Wacana ini tentu saja disambut baik oleh banyak pihak, terutama mereka yang rindu dengan suasana kebersamaan di pos ronda. Namun, pertanyaan besar yang muncul adalah, apakah wacana ini bisa direalisasikan? Mengingat di banyak tempat, jangankan menghidupkan kembali pos ronda, wujud fisiknya saja sudah lama hilang ditelan waktu.
Pos Ronda, Lebih dari Sekadar Bangunan
Dulu, pos ronda adalah pusat kegiatan warga. Tidak hanya menjadi tempat untuk memastikan keamanan lingkungan, tetapi juga menjadi tempat bersosialisasi. Bayangkan saja, di tengah malam yang sunyi, pos ronda menjadi satu-satunya tempat yang ramai. Para bapak-bapak dengan sarung dan jaket tebalnya berkumpul, sesekali menguap, namun tetap semangat.
Ada yang membawa gitar untuk mengusir kantuk, ada yang membawa kartu remi untuk bermain, dan tentu saja, ada yang bertugas membuat kopi. Aroma kopi saset yang diseduh dengan air panas mengepul, berpadu dengan asap rokok kretek, menciptakan suasana hangat di tengah dinginnya malam.
Di sanalah, cerita-cerita lucu muncul. Ada yang bercerita tentang pengalamannya dikejar anjing tetangga, ada yang mengisahkan kejadian mistis yang dialaminya, atau sekadar bergosip santai tentang hal-hal sepele.
Di pos ronda juga, ikatan sosial terjalin. Warga yang mungkin sehari-hari sibuk dengan urusannya masing-masing, bisa bertemu dan berbincang santai. Pos ronda menjadi jembatan yang menghubungkan antar-warga, membuat mereka merasa sebagai satu keluarga besar. Inilah nilai yang perlahan-lahan hilang dari kehidupan kita sekarang.
Pengalaman Ronda yang Tak Terlupakan
Dulu, waktu 2014/2015an di kampung tempat saya ada program wajib jaga malam. Saya pernah ikut jaga malam menggantikan kehadiran bapak di saat libur sekolah. Bersama teman-teman, kami jaga sampai maksimal jam 2 dini hari saja. Pengalaman itu sangat berkesan. Kami bukan hanya berjaga, tetapi juga bercanda dan berbagi cerita.
Di masa kepemimpinan Bupati Pak Mustofa di Lampung Tengah pada periode 2015-2018 setiap kampung punya program ronda malam. Bahkan, Pak Bupatinya juga beberapa kali turun lapangan keliling buat memastikan ronda malam berjalanan.

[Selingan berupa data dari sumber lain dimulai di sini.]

(* ===== verification/CsvProps.v ===== *)
(** * CSV records: round trip, headers and dates

    What is written is read back: theorems on the record level of the CSV
    codec ([Csv]), on its two readers of header lines, on the bytes it loses
    when a file opens with a very short line, and on the calendar. *)

From stdpp Require Import strings pretty.
From S2P Require Import Prelude Wire Csv.

(** ** The reader as a list of bytes *)

Section Reading.
Context (max_input : Z).

(** A decoder past the byte order mark, with [l] still to be read, within its
    input bound. *)
Record reads_as (s : CsvDecoder) (l : list Z) (k : Z) : Prop := {
  ra_bom : cr_bom_checked s = true;
  ra_unread : unread s = l;
  ra_count : 0 <= cr_input_bytes s;
  ra_bound : cr_input_bytes s + len (cr_input s) <= max_input;
  ra_max : max_input <= u64_max;
  ra_eof : cr_eof s = true -> cr_input s = [];
  ra_number : cr_record_number s = k
}.

Lemma ensure_bom_done s : cr_bom_checked s = true -> ensure_bom max_input s = (Ok (), s).
Proof. intros H. unfold ensure_bom, st_bind, st_get. by rewrite H. Qed.

Lemma len_succ {A} (x : A) l : len (x :: l) = len l + 1.
Proof. unfold len. simpl. lia. Qed.

Lemma read_byte_run s k : reads_as s (cr_input s) k -> cr_lookahead s = None -> cr_prefix s = [] ->
  exists s', read_byte_raw max_input s = (Ok (head (cr_input s)), s')
    /\ reads_as s' (tail (cr_input s)) k /\ cr_lookahead s' = None /\ cr_prefix s' = [].
Proof.
  intros [H1 H2 H3 H4 H5 H6 H7] Hl Hp. unfold read_byte_raw, st_bind, st_get, c_modify, st_ret, st_fail.
  destruct (cr_eof s) eqn:Ee.
  - specialize (H6 eq_refl). rewrite H6. exists s. split_and!; try done.
    split; rewrite ?H6; try done; [unfold unread; by rewrite Hl, Hp, H6|by rewrite H6 in H4].
  - destruct (cr_input s) as [|b input] eqn:Ei.
    + eexists. split; [done|]. split_and!; try done.
      split; simpl; rewrite ?Ei; done.
    + rewrite len_succ in H4. pose proof (Zle_0_nat (length input)). unfold len in *.
      rewrite (proj2 (u64_checked_add_Some _ _ (cr_input_bytes s + 1))) by lia.
      rewrite (proj2 (Z.ltb_ge _ _)) by lia. eexists. split; [done|]. split_and!; try done.
      split; simpl; try done; [unfold unread; simpl; by rewrite Hl, Hp|lia|unfold len; lia|by rewrite Ee].
Qed.

Lemma take_byte_run s l k : reads_as s l k ->
  exists s', take_byte max_input s = (Ok (head l), s') /\ reads_as s' (tail l) k.
Proof.
  intros H. pose proof H as [H1 <- H3 H4 H5 H6 H7]. unfold take_byte, st_bind at 1.
  rewrite ensure_bom_done by done. unfold st_bind, st_get, c_modify, st_ret.
  unfold unread in *. destruct (cr_lookahead s) as [b|] eqn:El; simpl.
  - eexists. split; [done|]. by split.
  - destruct (cr_prefix s) as [|b p] eqn:Ep; simpl.
    + destruct (read_byte_run s k) as (s' & -> & H' & _ & _); [|done..|eauto].
      split; try done. unfold unread. by rewrite El, Ep.
    + eexists. split; [done|]. split; simpl; try done. unfold unread. simpl. by rewrite El.
Qed.

Lemma peek_byte_run s l k : reads_as s l k ->
  exists s', peek_byte max_input s = (Ok (head l), s') /\ reads_as s' l k.
Proof.
  intros H. pose proof H as [H1 Hu H3 H4 H5 H6 H7]. unfold peek_byte, st_bind at 1.
  rewrite ensure_bom_done by done. unfold st_bind, st_get, c_modify, st_ret.
  unfold unread in Hu. destruct (cr_lookahead s) as [b|] eqn:El; simpl in Hu.
  - exists s. by subst l.
  - destruct (cr_prefix s) as [|b p] eqn:Ep; simpl in Hu.
    + destruct (read_byte_run s k) as (s' & -> & [G1 G2 G3 G4 G5 G6 G7] & Gl & Gp); [|done..|].
      { split; try done. unfold unread. by rewrite El, Ep. }
      subst l. eexists. split; [done|]. split; simpl; try done.
      unfold unread in *. simpl in *. rewrite Gl, Gp in G2. rewrite Gp. simpl in *. rewrite G2.
      by destruct (cr_input s).
    + subst l. eexists. split; [done|]. by split.
Qed.

Lemma next_number_reads s l k : reads_as s l k -> reads_as (next_number s) l (k + 1).
Proof. intros [H1 H2 H3 H4 H5 H6 H7]. split; simpl; try done. by rewrite H7. Qed.
End Reading.
Definition name_ok (v : list Z) : Prop := from_utf8 v = true /\ v <> [] /\ Forall no_break v.

Definition column_ok (c : CsvColumn) : Prop :=
  match c with Field _ => True | Variable_ v => name_ok v end.

Lemma header_tok_ok c : column_ok c -> token_ok d (header_tok c).
Proof.
  destruct c as [f|v]; intros H; split; simpl; try done.
  - apply field_name_utf8.
  - intros _. apply alphanumeric_unquoted, field_name_plain.
  - by destruct H.
Qed.

(** No token of a header breaks the line. *)
Lemma escape_no_break v : Forall no_break v -> Forall no_break (escape v).
Proof.
  induction 1 as [|b v Hb _ IH]; [constructor|]. rewrite escape_cons. apply Forall_app. split; [|done].
  case_match; rewrite ?Forall_cons, ?Forall_nil; done.
Qed.

Lemma header_tok_no_break c : column_ok c -> Forall no_break (token_text (header_tok c)).
Proof.
  destruct c as [f|v]; intros H; unfold token_text; simpl.
  - pose proof (field_name_plain f) as Hp. rewrite forallb_forall in Hp. apply Forall_forall.
    intros b Hb%list_elem_of_In%Hp.
    destruct (alphanumeric_not_special b Hb) as (_ & ? & ? & _). done.
  - destruct H as (_ & _ & H). constructor; [done|]. apply Forall_app. split; [by apply escape_no_break|].
    by rewrite Forall_singleton.
Qed.

Lemma join_no_break (cs : list CsvColumn) : Forall column_ok cs ->
  Forall no_break (join d (token_text <$> (header_tok <$> cs))).
Proof.
  assert (no_break d) as Hbd by (split; intros ->; done).
  induction 1 as [|c cs Hc Hcs IH]; [constructor|].
  destruct cs as [|c' cs]; [by apply header_tok_no_break|].
  rewrite !fmap_cons, join_cons. rewrite !Forall_app. split_and!; [by apply header_tok_no_break| |done].
  by rewrite Forall_singleton.
Qed.

Lemma first_line_app l l' : Forall no_break l -> first_line (l ++ l') = l ++ first_line l'.
Proof.
  induction 1 as [|b l [H1 H2] _ IH]; [done|]. simpl.
  rewrite (proj2 (Z.eqb_neq b 10)), (proj2 (Z.eqb_neq b 13)) by done. simpl. by rewrite IH.
Qed.
End HeaderTokens.

(** ** Parsing a header *)

Section Parsing.
Context (debug : list Z -> string).
Notation parse := (parse_columns debug).

Definition before (f g : CsvField) : Prop := field_order f < field_order g.

(** The columns collected so far leave [f] free. *)
Definition below (cols : list CsvColumn) (previous : option Z) : Prop :=
  forall g, Field g ∈ cols -> exists p, previous = Some p /\ field_order g <= p.

Lemma has_field_false f cols : Field f ∉ cols -> has_field f cols = false.
Proof.
  intros H. apply not_true_iff_false. unfold has_field. rewrite existsb_exists.
  intros (c & Hc & E). apply bool_decide_eq_true in E as ->. by apply H, list_elem_of_In.
Qed.

Lemma has_variable_false v cols : Variable_ v ∉ cols -> has_variable v cols = false.
Proof.
  intros H. apply not_true_iff_false. unfold has_variable. rewrite existsb_exists.
  intros (c & Hc & E). apply bool_decide_eq_true in E as ->. by apply H, list_elem_of_In.
Qed.

Lemma parse_fields fs : forall cols previous rest, StronglySorted before fs -> below cols previous ->
  (forall f p, f ∈ fs -> previous = Some p -> p < field_order f) ->
  exists previous', parse ((header_tok <$> (Field <$> fs)) ++ rest) cols previous false
    = parse rest (cols ++ (Field <$> fs)) previous' false.
Proof.
  induction fs as [|f fs IH]; intros cols previous rest Hs Hb Hp.
  { exists previous. by rewrite app_nil_r. }
  apply StronglySorted_inv in Hs as [Hs Hf]. rewrite Forall_forall in Hf.
  cbn [fmap list_fmap app parse_columns header_tok tok_quoted tok_value]. rewrite field_name_parse.
  rewrite has_field_false.
  2: { intros (p & -> & Hle)%Hb. specialize (Hp f p ltac:(left) eq_refl). lia. }
  assert (match previous with Some p => field_order f <=? p | None => false end = false) as ->.
  { destruct previous as [p|]; [|done]. specialize (Hp f p ltac:(left) eq_refl). lia. }
  destruct (IH (cols ++ [Field f]) (Some (field_order f)) rest) as (previous' & E); [done| | |].
  - intros g [Hg|Hg]%elem_of_app; eexists; (split; [done|]).
    + destruct (Hb g Hg) as (p & -> & Hle). specialize (Hp f p ltac:(left) eq_refl). lia.
    + apply list_elem_of_singleton in Hg as [= ->]. done.
  - intros g p Hg [= <-]. by apply Hf.
  - exists previous'. etransitivity; [exact E|]. by rewrite <- (assoc_L (++)).
Qed.

Lemma parse_variables vs : forall cols previous b, Forall (fun v => v <> []) vs -> NoDup vs ->
  (forall v, v ∈ vs -> Variable_ v ∉ cols) ->
  parse (header_tok <$> (Variable_ <$> vs)) cols previous b = Ok (cols ++ (Variable_ <$> vs)).
Proof.
  induction vs as [|v vs IH]; intros cols previous b Hne Hn Hc; [by rewrite app_nil_r|].
  apply Forall_cons in Hne as [Hv Hne]. apply NoDup_cons in Hn as [Hnv Hn].
  cbn [fmap list_fmap parse_columns header_tok tok_quoted tok_value].
  rewrite bool_decide_eq_false_2, has_variable_false by (try done; apply Hc; left).
  etransitivity; [apply (IH (cols ++ [Variable_ v])); try done|by rewrite <- (assoc_L (++))].
  intros w Hw [Hcw|Hcw]%elem_of_app; [by apply (Hc w); [right|]|].
  apply list_elem_of_singleton in Hcw as [= ->]. done.
Qed.

Lemma all_fields_sorted : StronglySorted before all_fields.
Proof. repeat constructor. Qed.

Lemma StronglySorted_filter {A} (R : A -> A -> Prop) (P : A -> Prop) `{!forall x, Decision (P x)} l :
  StronglySorted R l -> StronglySorted R (filter P l).
Proof.
  induction 1 as [|x l Hl IH Hx]; [constructor|].
  destruct (decide (P x)); [rewrite filter_cons_True by done|by rewrite filter_cons_False by done].
  constructor; [done|]. apply Forall_forall. intros y [_ Hy]%list_elem_of_filter.
  rewrite Forall_forall in Hx. auto.
Qed.

Lemma parse_header_columns saves vs maximum : Forall (fun v => v <> []) vs -> NoDup vs ->
  len (columns saves vs) <= maximum ->
  parse_header debug (header_tok <$> columns saves vs) maximum = Ok (columns saves vs).
Proof.
  intros Hne Hn Hm. unfold parse_header. unfold len in *. rewrite length_fmap.
  rewrite (proj2 (Z.ltb_ge _ _)) by done. unfold columns. rewrite fmap_app.
  destruct (parse_fields (filter (fun f => saves f = true) all_fields) [] None
    (header_tok <$> (Variable_ <$> vs))) as (p & ->); [|by intros g ?%elem_of_nil|done|].
  - apply StronglySorted_filter, all_fields_sorted.
  - apply parse_variables; [done|done|]. by intros v Hv (f & ? & _)%list_elem_of_fmap.
Qed.
End Parsing.

(** ** Finding the delimiter of a header *)

Section Finding.
Context (debug : list Z -> string) (d : Z) (Hd : validate_delimiter d = Ok ()).

Definition add_found (l : list Z) (r : list Z * bool) : list Z * bool := (l ++ r.1, r.2).

Lemma candidates_plain v l : forallb is_alphanumeric v = true -> candidates (v ++ l) false = candidates l false.
Proof.
  induction v as [|b v IH]; intros H; [done|]. simpl in H. apply andb_true_iff in H as [Hb Hv].
  destruct (alphanumeric_not_special b Hb) as (Hq & _ & _ & Hc). simpl.
  rewrite (proj2 (Z.eqb_neq b 34)), Hc by done. by apply IH.
Qed.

Program ini berhasil menciptakan rasa aman bagi masyarakat. Namun sayangnya, sejak beliau tersandung kasus KPK, program ini kian memudar. Dan, sekarang sudah nggak nampak lagi. Wajar jika saat ini banyak kejahatan sering terjadi. Terutama kemalingan, yang paling sering ya kendaraan sepeda motor.
Makanya ibu saya suka cerewet kalau malam sudah tiba, tapi motor masih dibiarkan di luar rumah. Kekhawatiran ini bukan tanpa alasan. Di tengah kepadatan penduduk, para maling semakin cermat dan cerdik. Lengah dikit, motor kesayangan bisa raib dalam sekejap.

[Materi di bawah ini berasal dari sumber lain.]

(* ===== verification/CsvDates.v ===== *)
(** * Legacy timestamps of result files

    Models the fallback of the CSV decoder for timestamps that are not
    milliseconds, [crates/results/src/csv.rs]: the five date patterns it tries
    in turn, the numbers in them as [str::parse] reads them at their width, and
    the calendar conversion.  An addition at the width of the year may
    overflow, which panics with overflow checks on: such a run is [Panic]. *)

From stdpp Require Import strings.
From S2P Require Import Prelude Wire Csv.

(** ** Strings and numbers *)

(** [str::split_once] *)
Fixpoint split_once (sep : Z) (value : list Z) : option (list Z * list Z) :=
  match value with
  | [] => None
  | c :: value' =>
      if c =? sep then Some ([], value')
      else '(a, b) ← split_once sep value'; Some (c :: a, b)
  end.

(** [str::split] and [collect] *)
Fixpoint split (sep : Z) (value : list Z) : list (list Z) :=
  match value with
  | [] => [[]]
  | c :: value' =>
      if c =? sep then [] :: split sep value'
      else
        match split sep value' with
        | part :: parts => (c :: part) :: parts
        | [] => [[c]]
        end
  end.

Definition decimal (digits : list Z) : Z := foldl (fun n c => 10 * n + (c - 48)) 0 digits.

Definition parse_digits (digits : list Z) : option Z :=
  if bool_decide (digits = []) || negb (forallb is_digit digits) then None else Some (decimal digits).

Definition within (lo hi v : Z) : option Z := if (lo <=? v) && (v <=? hi) then Some v else None.

(** [str::parse::<i32>] and [str::parse::<u32>]: a sign, then digits *)
Definition parse_i32 (value : list Z) : option Z :=
  match value with
  | 43 :: digits => n ← parse_digits digits; within (- 2 ^ 31) (2 ^ 31 - 1) n
  | 45 :: digits => n ← parse_digits digits; within (- 2 ^ 31) (2 ^ 31 - 1) (- n)
  | _ => n ← parse_digits value; within (- 2 ^ 31) (2 ^ 31 - 1) n
  end.

Definition parse_u32 (value : list Z) : option Z :=
  match value with
  | 43 :: digits => n ← parse_digits digits; within 0 u32_max n
  | _ => n ← parse_digits value; within 0 u32_max n
  end.

(** ** The calendar *)

Definition i64_checked (v : Z) : option Z := within i64_min i64_max v.

(** [days_from_civil]; the division of the source truncates. *)
Definition days_from_civil (year month day : Z) : option Z :=
  let year := year - (if month <=? 2 then 1 else 0) in
  let era := Z.quot (if 0 <=? year then year else year - 399) 400 in
  let year_of_era := year - era * 400 in
  let day_of_year := Z.quot (153 * (month + (if 2 <? month then -3 else 9)) + 2) 5 + day - 1 in
  let day_of_era :=
    year_of_era * 365 + Z.quot year_of_era 4 - Z.quot year_of_era 100 + day_of_year in
  v ← i64_checked (era * 146097); v ← i64_checked (v + day_of_era); i64_checked (v - 719468).

Definition leap (year : Z) : bool :=
  ((Z.rem year 4 =? 0) && negb (Z.rem year 100 =? 0)) || (Z.rem year 400 =? 0).

Definition days_in_month (year month : Z) : Z :=
  if (month =? 2) && leap year then 29
  else if month =? 2 then 28
  else if (month =? 4) || (month =? 6) || (month =? 9) || (month =? 11) then 30
  else if (1 <=? month) && (month <=? 12) then 31
  else 0.

(** ** Patterns *)

(** The patterns tried: the separator of the date, whether the month comes
    first, whether there are milliseconds. *)
Record DatePattern := mkPattern { dp_separator : Z; dp_month_first : bool; dp_millis : bool }.

Definition patterns : list DatePattern :=
  [mkPattern 47 false true; mkPattern 47 false false; mkPattern 45 false true; mkPattern 45 false false;
   mkPattern 47 true false].

(** The date of the three parts; a two-digit year gets its century. *)
Definition parse_date (month_first : bool) (p0 p1 p2 : list Z) : comp Empty_set (option (Z * Z * Z)) :=
  if month_first then
    match parse_i32 p2, parse_u32 p0, parse_u32 p1 with
    | Some year, Some month, Some day =>
        let year := year + (if year <? 70 then 2000 else 1900) in
        if year <=? 2 ^ 31 - 1 then Ok (Some (year, month, day)) else Err Panic
    | _, _, _ => Ok None
    end
  else
    match parse_i32 p0, parse_u32 p1, parse_u32 p2 with
    | Some year, Some month, Some day => Ok (Some (year, month, day))
    | _, _, _ => Ok None
    end.

(** The time of the three parts. *)
Definition parse_time (has_millis : bool) (t0 t1 t2 : list Z) : option (Z * Z * Z * Z) :=
  hour ← parse_u32 t0; minute ← parse_u32 t1;
  if has_millis then
    '(seconds, fraction) ← split_once 46 t2;
    second ← parse_u32 seconds; millis ← parse_u32 fraction; Some (hour, minute, second, millis)
  else second ← parse_u32 t2; Some (hour, minute, second, 0).

(** The bounds of the fields, and the milliseconds since the epoch. *)
Definition legacy_millis (year month day hour minute second millis : Z) : option Z :=
  if negb ((1 <=? month) && (month <=? 12)) || (day =? 0) || (days_in_month year month <? day)
     || (23 <? hour) || (59 <? minute) || (59 <? second) || (999 <? millis)
  then None
  else
    days ← days_from_civil year month day;
    v ← i64_checked (days * 86400); v ← i64_checked (v + hour * 3600);
    v ← i64_checked (v + minute * 60); v ← i64_checked (v + second);
    v ← i64_checked (v * 1000); i64_checked (v + millis).

Definition parse_legacy_with_pattern (value : list Z) (p : DatePattern) : comp Empty_set (option Z) :=
  match split_once 32 value with
  | None => Ok None
  | Some (date, time) =>
      match split (dp_separator p) date, split 58 time with
      | [p0; p1; p2], [t0; t1; t2] =>
          let? d := parse_date (dp_month_first p) p0 p1 p2 in
          match d with
          | None => Ok None
          | Some (year, month, day) =>
              match parse_time (dp_millis p) t0 t1 t2 with
              | None => Ok None
              | Some (hour, minute, second, millis) =>
                  Ok (legacy_millis year month day hour minute second millis)
              end
          end
      | _, _ => Ok None
      end
  end.

(** [find_map] over the patterns *)
Fixpoint first_match (value : list Z) (ps : list DatePattern) : comp Empty_set (option Z) :=
  match ps with
  | [] => Ok None
  | p :: ps =>
      let? r := parse_legacy_with_pattern value p in
      match r with Some v => Ok (Some v) | None => first_match value ps end
  end.

Definition parse_legacy_timestamp (value : list Z) : comp Empty_set (option Z) :=
  first_match value patterns.

(** [parse_timestamp] for the numeric formats: milliseconds first *)
Definition parse_millis (value : list Z) : option Z :=
  let digits := match value with 45 :: digits => digits | _ => value end in
  if negb (bool_decide (digits = [])) && forallb is_digit digits
  then i64_checked (match value with 45 :: _ => - decimal digits | _ => decimal digits end)
  else None.

Definition parse_timestamp (value : list Z) (record_number : Z) (debug : list Z -> string)
    : comp JtlError Z :=
  match parse_millis value with
  | Some v => Ok v
  | None =>
      match parse_legacy_timestamp value with
      | Ok (Some v) => Ok v
      | Ok None =>
          raise (CsvError record_number
                   ("timestamp must be milliseconds or a recognized legacy date, got " +:+ debug value))
      | Err _ => Err Panic
      | OutOfFuel => OutOfFuel
      end
  end.

(** ** The conversion is the Gregorian calendar *)

(** Days before the first of March of a year, in closed form. *)
Definition march_days (year : Z) : Z := 365 * year + year / 4 - year / 100 + year / 400.
#[local] Arguments march_days : simpl never.

Lemma era_closed year :
  let era := Z.quot (if 0 <=? year then year else year - 399) 400 in
  let yoe := year - era * 400 in
  era * 146097 + (yoe * 365 + Z.quot yoe 4 - Z.quot yoe 100) = march_days year.
Proof.
  intros era yoe. assert (era = year / 400) as E.
  { unfold era. destruct (Z.leb_spec 0 year); Z.to_euclidean_division_equations; lia. }
  unfold march_days, yoe. rewrite E. clearbody era. clear yoe era E.
  Z.to_euclidean_division_equations. lia.
Qed.

Lemma march_days_succ year : march_days (year + 1) = march_days year + 365 + (if leap (year + 1) then 1 else 0).
Proof.
  unfold march_days, leap.
  destruct (Z.eqb_spec (Z.rem (year + 1) 4) 0), (Z.eqb_spec (Z.rem (year + 1) 100) 0),
    (Z.eqb_spec (Z.rem (year + 1) 400) 0); simpl; Z.to_euclidean_division_equations; lia.
Qed.

(** The day of a date, counted from the epoch. *)
Definition civil_day (year month day : Z) : Z :=
  march_days (year - (if month <=? 2 then 1 else 0))
  + (153 * (month + (if 2 <? month then -3 else 9)) + 2) / 5 + day - 1 - 719468.

Definition date_ok (year month day : Z) : Prop :=
  - 2 ^ 31 <= year < 2 ^ 31 /\ 1 <= month <= 12 /\ 1 <= day <= days_in_month year month.

Lemma days_in_month_bound year month : 0 <= days_in_month year month <= 31.
Proof. unfold days_in_month. repeat case_match; lia. Qed.

Lemma i64_checked_ok v : i64_min <= v <= i64_max -> i64_checked v = Some v.
Proof. intros H. unfold i64_checked, within. by rewrite (proj2 (Z.leb_le _ _)), (proj2 (Z.leb_le _ _)) by lia. Qed.

Lemma bind_checked v (f : Z -> option Z) : i64_min <= v <= i64_max -> (n ← i64_checked v; f n) = f v.
Proof. intros H. by rewrite i64_checked_ok. Qed.

Lemma march_days_bound year : - 2 ^ 31 - 1 <= year < 2 ^ 31 -> - 2 ^ 40 < march_days year < 2 ^ 40.
Proof. unfold march_days. intros H. Z.to_euclidean_division_equations. lia. Qed.

Lemma days_from_civil_day year month day : date_ok year month day ->
  days_from_civil year month day = Some (civil_day year month day).
Proof.
  intros (Hy & Hm & Hd). pose proof (days_in_month_bound year month) as Hb.
  unfold days_from_civil, civil_day. set (y := year - (if month <=? 2 then 1 else 0)).
  assert (- 2 ^ 31 - 1 <= y < 2 ^ 31) as Hy' by (unfold y; case_match; lia).
  pose proof (era_closed y) as Ec. cbv zeta in Ec |- *.
  set (era := Z.quot (if 0 <=? y then y else y - 399) 400) in *.
  assert (- 2 ^ 31 <= era <= 2 ^ 31) as He.
  { unfold era. destruct (Z.leb_spec 0 y); Z.to_euclidean_division_equations; lia. }
  clearbody era. pose proof (march_days_bound y Hy') as Hmd.
  set (mp := 153 * (month + (if 2 <? month then -3 else 9)) + 2) in *.
  assert (0 <= mp <= 2000) as Hmp by (unfold mp; destruct (Z.ltb_spec 2 month); lia).
  rewrite (Z.quot_div_nonneg mp 5) by lia. assert (0 <= mp / 5 <= 400) as Hq by (Z.to_euclidean_division_equations; lia).
  set (doe := (y - era * 400) * 365 + _ - _ + _) in *.
  assert (era * 146097 + doe = march_days y + mp / 5 + day - 1) as Ed by (unfold doe; lia).
  rewrite !bind_checked by (unfold i64_min, i64_max; lia).
  rewrite i64_checked_ok by (unfold i64_min, i64_max; lia). f_equal. lia.
Qed.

Informasi tentang pencurian sepeda motor atau pembobolan rumah kini hampir setiap hari ramai diperbincangkan di media sosial, lengkap dengan rekaman CCTV. Ini menjadi bukti bahwa rasa aman yang dulu hadir, kini mulai pudar.
Nilai-Nilai yang Terkikis dan Pesan untuk Kita
Hilangnya tradisi siskamling bukan hanya tentang keamanan, tetapi juga tentang terkikisnya nilai-nilai sosial. Dulu, siskamling mengajarkan kita tentang gotong royong dan solidaritas. Setiap warga memiliki tanggung jawab untuk menjaga keamanan bersama.

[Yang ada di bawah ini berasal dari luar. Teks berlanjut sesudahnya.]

(** The constructors of [WorkItem], with a [W] in front. *)
Inductive WorkItem :=
| WNode (node : LogicNode) (path : list LogicCursor) (iteration : Z)
| WIfEnd (id : Z)
| WLoopAgain (id : Z) (count : LoopCount) (children : list LogicNode) (path : list LogicCursor)
    (iteration : Z)
| WWhileAgain (id : Z) (condition : LogicCondition) (max_iterations : option Z)
    (children : list LogicNode) (path : list LogicCursor) (iteration : Z)
| WForEachAgain (id : Z) (input_prefix output_variable : string) (count : Z)
    (children : list LogicNode) (path : list LogicCursor) (index : Z)
| WRuntimeAgain (id : Z) (duration : Z) (children : list LogicNode) (path : list LogicCursor)
    (iteration deadline : Z).

Record PendingRandomOrder := mkPending {
  po_id : Z;
  po_path : list LogicCursor;
  po_iteration : Z;
  po_order : list LogicNode;
  po_remaining : nat
}.

Record TransactionInfo := mkTransaction {
  ti_id : Z;
  ti_parent : bool;
  ti_include_timers : bool
}.

Record LogicSelection := mkLogicSelection {
  sampler_id : Z;
  execution_iteration : Z;
  sel_path : list LogicCursor;
  transactions : list Z;
  transaction_details : list TransactionInfo;
  critical_sections : list string;
  critical_section_ids : list Z
}.

Record LogicInput := mkLogicInput {
  in_signal : ControlSignal;
  in_last_sample_success : option bool;
  in_elapsed : Z;
  in_random_value : option Z
}.

(** The constructors of [LogicStep], with a [Step] in front. *)
Inductive LogicStep :=
| StepSample (selection : LogicSelection)
| StepNeedsRandom
| StepComplete
| StepStopped (signal : ControlSignal).

Record ActiveIfFrame := mkIfFrame {
  if_id : Z;
  if_condition : LogicCondition;
  reset_state_ids : gset Z
}.

(** [LogicRunner], its [program] apart. *)
Record LogicRunner := mkLogicRunner {
  work : list WorkItem;
  variables : Variables;
  root_started : bool;
  finished : bool;
  terminal : option ControlSignal;
  root_iteration : Z;
  loop_iterations : gmap Z Z;
  once_done : gset Z;
  interleave_next : gmap Z Z;
  throughput : gmap Z VisitCounters;
  runtime_starts : gmap Z Z;
  transition_count : Z;
  shared_state : option (gmap Z VisitCounters);
  transaction_metadata : gmap Z (bool * bool);
  pending_random_order : option PendingRandomOrder;
  active_ifs : list ActiveIfFrame;
  if_check_pending : bool
}.

(** [LogicRunner::new], with the shared cell a caller attaches
    ([LogicProgram::runner], [runner_with_shared_state], [clone_for_user]). *)
Definition logic_runner_new (shared : option (gmap Z VisitCounters)) : LogicRunner :=
  mkLogicRunner [] ∅ false false None 0 ∅ ∅ ∅ ∅ ∅ 0 shared ∅ None [] false.

(** [LogicRunner::reset]: every field but the program and the shared cell. *)
Definition logic_reset (r : LogicRunner) : LogicRunner :=
  mkLogicRunner [] ∅ false false None 0 ∅ ∅ ∅ ∅ ∅ 0 (shared_state r) ∅ None [] false.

Semua warga ikut andil, bukan hanya segelintir orang. Ini berbeda dengan sistem keamanan saat ini, di mana kita hanya cukup membayar iuran bulanan dan menyerahkan semua tanggung jawab kepada satpam.
Selain itu, siskamling juga melatih kepekaan sosial. Saat ronda, kita tidak hanya mengawasi keamanan, tetapi juga peka terhadap lingkungan sekitar. Kita bisa melihat jika ada tetangga yang sedang dalam kesulitan, atau ada hal-hal mencurigakan yang perlu diwaspadai. Interaksi tatap muka yang terjadi di pos ronda membuat kita lebih dekat dengan tetangga. Kita bisa saling menyapa, berbagi cerita, dan membangun rasa kekeluargaan yang kuat.
Wacana untuk mengaktifkan kembali siskamling dan pos ronda adalah sebuah tantangan sekaligus peluang. Tantangannya adalah bagaimana membangkitkan kembali kesadaran masyarakat akan pentingnya gotong royong dan kebersamaan. Peluangnya adalah untuk membangun kembali fondasi sosial yang mulai rapuh.
Pos ronda bukan hanya tempat untuk berjaga, tetapi juga ruang untuk membangun kembali kehangatan dan kekeluargaan yang mulai pudar.
Keamanan adalah tanggung jawab kita bersama. Tidak bisa hanya mengandalkan pihak keamanan atau iuran bulanan semata. Siskamling adalah refleksi dari semangat gotong royong dan kebersamaan yang menjadi ciri khas bangsa kita. Mungkin sudah saatnya kita berhenti menganggap siskamling sebagai kenangan masa lalu, dan mulai melihatnya sebagai solusi untuk masa depan.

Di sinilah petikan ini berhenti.